AARON FERGUSON: Austin Peterson's unique path from Chesterton to UConn comes full circle in NCAA Regional

SOUTH BEND — UConn and Michigan both appeared on a list of 30 schools that Austin Peterson wrote down with a common goal in mind: Pitch for a school that can win a championship.

A pause for COVID-19 nearly left the Huskies awaiting an at-large bid, but after winning the Big East, the Chesterton grad toed the rubber Friday in hopes of pitching UConn to the winners bracket against Michigan. And like he has all year, Peterson gave the Huskies a chance to win.

“It’s been a lot of fun with this group of guys and this coaching staff. They make it really easy to go out there and compete," Peterson told The Times this week. "It’s truly a family here, so I’m really happy with this year and happy with the decision I made to come to Connecticut.”

Peterson allowed one run on two hits, walking three and striking out seven over 5 2/3 innings at the Notre Dame Regional. He left the game in a 1-1 tie, one the Huskies, making their seventh regional appearance in 11 years, eventually won 6-1. UConn will play Notre Dame, which beat Central Michigan 10-0, at 5 p.m. Region time on Saturday.

“When he’s dominating, I think the one thing he does better than most of our guys is his fastball command,” UConn pitching coach Josh MacDonald told The Times this week. “He’s able to command both sides of the plate. He pitches with relatively a low amount of fear. A lot of guys are afraid someone is going to run on a fastball or take them deep. He’s not, he’ll go out there and throw underneath a guys hands, he doesn’t mind pitching in, he’ll freeze a guy. To me, I think he’s always at his best when he’s dictating the outcome without having to go to his secondary stuff. He gets weak contact, jam shots and rollover ground balls.”
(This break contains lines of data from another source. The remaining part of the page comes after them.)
(** ** Reading *)

Definition cast {A} (m : result cast_error A) : result tc_error A := map_err Cast m.
(** [str(raw.get(key) or "").strip()] *)
Definition text_member (raw : dict) (key : string) : string :=
  match dict_get key raw with Some v => if truthy v then strip (text_of v) else "" | None => "" end.
Definition opt_str (v : option json) : option string :=
  match v with
  | None | Some JNull => None
  | Some v => let text := strip (text_of v) in if bool_decide (text = "") then None else Some text
  end.
Definition opt_int (v : option json) : result tc_error (option Z) :=
  match v with None | Some JNull => Ok None | Some v => n ← cast (py_int v); Ok (Some n) end.
Definition opt_float (v : option json) : result tc_error (option float) :=
  match v with None | Some JNull => Ok None | Some v => x ← cast (py_float ch_rnd ch_float_of_text v); Ok (Some x) end.

Definition as_dict (v : option json) : result tc_error dict := cast (py_dict v).

Definition criterion_from_dict (raw : dict) : result tc_error AcceptanceCriterion :=
  let cid := text_member raw "id" in
  let condition := text_member raw "condition" in
  if bool_decide (cid = "") then Err CriterionIdEmpty
  else if bool_decide (condition = "") then Err (CriterionConditionEmpty cid)
  else
    let evidence := match dict_get "evidence_required" raw with
                    | None => true
                    | Some (JStr s) => negb (bool_decide (strip s = ""))
                    | Some v => truthy v
                    end in
    Ok (mkCriterion cid condition evidence).

Definition budgets_from_dict (raw : dict) : result tc_error Budgets :=
  max_tokens ← opt_int (dict_get "max_tokens" raw);
  max_cost_usd ← opt_float (dict_get "max_cost_usd" raw);
  max_wall_seconds ← opt_int (dict_get "max_wall_seconds" raw);
  max_tool_calls ← opt_int (dict_get "max_tool_calls" raw);
  Ok (mkBudgets max_tokens max_cost_usd max_wall_seconds max_tool_calls).
Definition lease_from_dict (raw : dict) : result tc_error LeaseFields :=
  generation ← (match dict_get "generation" raw with
                | None | Some JNull => Ok 0
                | Some v => cast (py_int v)
                end);
  Ok (mkLeaseFields (opt_str (dict_get "lease_id" raw)) (opt_str (dict_get "holder" raw))
        (opt_str (dict_get "expires_at" raw)) generation).

Definition int_member (raw : dict) (key : string) (absent : Z) : result tc_error Z :=
  match dict_get key raw with None => Ok absent | Some v => cast (py_int v) end.
Definition gate_from_dict (raw : dict) : result tc_error Gate :=
  let cmd := text_member raw "command" in
  if bool_decide (cmd = "") then Err GateCommandEmpty
  else
    timeout_s ← int_member raw "timeout_s" 600;
    expected_exit ← int_member raw "expected_exit" 0;
    thresholds ← as_dict (dict_get "thresholds" raw);
    Ok (mkGate cmd (opt_str (dict_get "cwd" raw)) timeout_s expected_exit thresholds
          (match dict_get "blocking" raw with None => true | Some v => truthy v end)).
The opportunity to pitch 52 miles from his home in Chesterton almost didn’t come. The Huskies had to pause their season with 10 players testing positive for COVID-19, MacDonald said, and weren’t going to have enough games to qualify for the Big East Tournament. Though the regular-season champs had Xavier and its head coach Billy O’Conner come through, pushing back the four-game series between the two allowing them to end their quarantine and qualify for a tournament they'd win over Xavier.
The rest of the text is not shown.